Good News Update

Trying to keep track of the twin calves since my “Good News” post took a little extra time and effort because their mother didn’t come into hay with all the rest of the first-calf heifers.  Several times I glassed the area where I found them on the 9th, but with little luck.  On Monday the 12that the place where they were born, I found her with two other heifers with newborn calves.  I spent some time with them while searching the down oak limbs for the missing twin only to report to Robbin and the crew that she’d probably lost one of the calves.

Two days later at my desk in the middle of the afternoon, I caught some movement on the hillside outside my window and went to the door to see a coyote chased by Buster, our German Shepherd/Great Pyrenees drop-off, disappear over the rise.  After a couple of minutes of prolonged barking, I was worried for the dog and reached for my rifle by the door as three coyotes came running down the fence at me.  So fat and big, I thought they were mottled wild pigs at first, then entertained a fleeting notion that they might be wolves, running by me so close I couldn’t find them in my scope before disappearing.  

But the old, old Border Collie Jack and Boo, a Blue Healer drop-off, had headed them off and brought two back.  In retrospect, the twenty-plus first-calf heifers may have helped turn them around. Long-haired and well-fed, these were not native coyotes, but refugees from the pines, either the SQF Complex or Creek Fires. They were lost, and more than likely, the cows north of the house had propelled all three in our direction.
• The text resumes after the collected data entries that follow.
(** * ThankYou.py: a shallow embedding and its verified properties

    The development follows the layout of [src/ThankYou.py]:
    - [PyStr]: the [str] builtins the program calls ([strip], [split],
      [startswith], [endswith], [replace]);
    - the request model and the IP-aware logger [log_action];
    - the JSON document model and the view counter
      [get_and_increment_views];
    - the view functions and the 404 handler.

    Header values are WSGI strings, one latin-1 code point per character;
    file names and file contents are taken to be valid UTF-8.  Both are
    [string] here: byte-wise comparison of UTF-8 agrees with the code-point
    order Python's [sorted] uses, and the ASCII patterns of the program
    never occur inside a multi-byte sequence.

    Input and output are modelled up to the write step: an open can fail
    (file missing, or refused by the operating system), a text can fail to
    parse, and a write to a file that was opened goes through. *)

From Stdlib Require Import String Ascii List ZArith NArith Lia Bool.
From Stdlib Require Import Sorting.Mergesort Sorting.Sorted Sorting.Permutation.
From Stdlib Require Import Numbers.DecimalString Numbers.DecimalZ.
From Stdlib Require Import Floats.PrimFloat.
Import ListNotations.

Open Scope string_scope.
Open Scope list_scope.

(* ------------------------------------------------------------------ *)
(** ** Python string builtins *)

Module PyStr.

(** [str.isspace] on one character of a latin-1 string: the C0 controls
    TAB..CR, the separators FS..US, SPACE, NEL and NBSP. *)
Definition isspace (c : ascii) : bool :=
  let n := N_of_ascii c in
  (((9 <=? n) && (n <=? 13)) || ((28 <=? n) && (n <=? 32))
   || (n =? 133) || (n =? 160))%N.

Fixpoint lstrip (s : string) : string :=
  match s with
  | EmptyString => EmptyString
  | String c s' => if isspace c then lstrip s' else s
  end.

Fixpoint rstrip (s : string) : string :=
  match s with
  | EmptyString => EmptyString
  | String c s' =>
      match rstrip s' with
      | EmptyString => if isspace c then EmptyString else String c EmptyString
      | r => String c r
      end
  end.

(** [s.strip()] with no argument. *)
Definition strip (s : string) : string := rstrip (lstrip s).

(** [s.split(sep)] for a one-character separator: never the empty list,
    empty fields are kept. *)
Fixpoint split (sep : ascii) (s : string) : list string :=
  match s with
  | EmptyString => [EmptyString]
  | String c s' =>
      if Ascii.eqb c sep then EmptyString :: split sep s'
      else match split sep s' with
           | [] => [String c EmptyString]
           | field :: fields => String c field :: fields
           end
  end.

(** [s.startswith(prefixes)] with a tuple of prefixes. *)
Definition startswith (s : string) (prefixes : list string) : bool :=
  existsb (fun p => prefix p s) prefixes.

(** [s.endswith(suffix)]. *)
Fixpoint endswith (s suffix : string) : bool :=
  String.eqb s suffix
  || match s with
     | EmptyString => false
     | String _ s' => endswith s' suffix
     end.

(** [s.replace(old, new)] for a non-empty [old]: occurrences are found
    left to right and do not overlap.  [skip] counts the characters of
    the occurrence just replaced that are still to be dropped. *)
Fixpoint replace_from (skip : nat) (old new s : string) : string :=
  match s with
  | EmptyString => EmptyString
  | String c s' =>
      match skip with
      | S k => replace_from k old new s'
      | O =>
          if prefix old s
          then new ++ replace_from (String.length old - 1) old new s'
          else String c (replace_from 0 old new s')
      end
  end.

Definition replace (s old new : string) : string := replace_from 0 old new s.

(** Truth value of an [Optional[str]]: [None] and [''] are falsy. *)
Definition truthy (v : option string) : bool :=
  match v with
  | None => false
  | Some EmptyString => false
  | Some (String _ _) => true
  end.

(** [a or b] on [Optional[str]] operands. *)
Definition or_ (a b : option string) : option string :=
  if truthy a then a else b.

(** [next(iterator, None)]. *)
Definition next {A : Type} (it : list A) : option A :=
  match it with
  | [] => None
  | x :: _ => Some x
  end.

(** How an f-string renders an [Optional[str]]. *)
Definition fmt (v : option string) : string :=
  match v with
  | None => "None"
  | Some s => s
  end.

End PyStr.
With no way of knowing, I wanted to blame them for the missing calf.

With cooler temperatures and older calves, the cows are edging higher up the hill for our remaining old feed between our twice-a-week feed days.  Yesterday, after Bob and Allie laid some hay down for the first-calf heifers, Robbin and I took the Kubota up the hill to locate the rest of the heifers.  As we came back down, we spotted three cows and four calves in an inaccessible spot as they were deciding which way to come off the ridge where I had photographed the twins on the 9th.  

We gathered up some flakes of hay and met them at the bottom, two new pairs, the twins and their mother.

12 responses to “Good News Update

  1. John Andrew Moore

    Great tale about natural elements in life.

    Liked by 1 person

  2. ” the essential reality of creatures going about their business among the equally earnest elements of nature”

    Liked by 1 person

  3. Good news indeed, and we all need a bit of that now! Thank you.

    Liked by 1 person

  4. Yay! Great news!

    Liked by 1 person

  5. Evelynne Matsumoto

    Thank you again—makes me realize what is “real” —life, tears falling—

    Liked by 1 person

  6. Always good to read a positive story, although coyotes and wolves are part of life and need to eat, too. Just glad they didn’t eat one of the calves. 🙂

    janet

    Liked by 1 person

  7. Wonder about the possibility the mountain coyotes may try some of their hunting strategies on the cattle? I saw them at work in the high rocky timber country of SNP many years ago. It can be gruesome.

    Like

  8. Hooray for good news! Now if only it would really rain.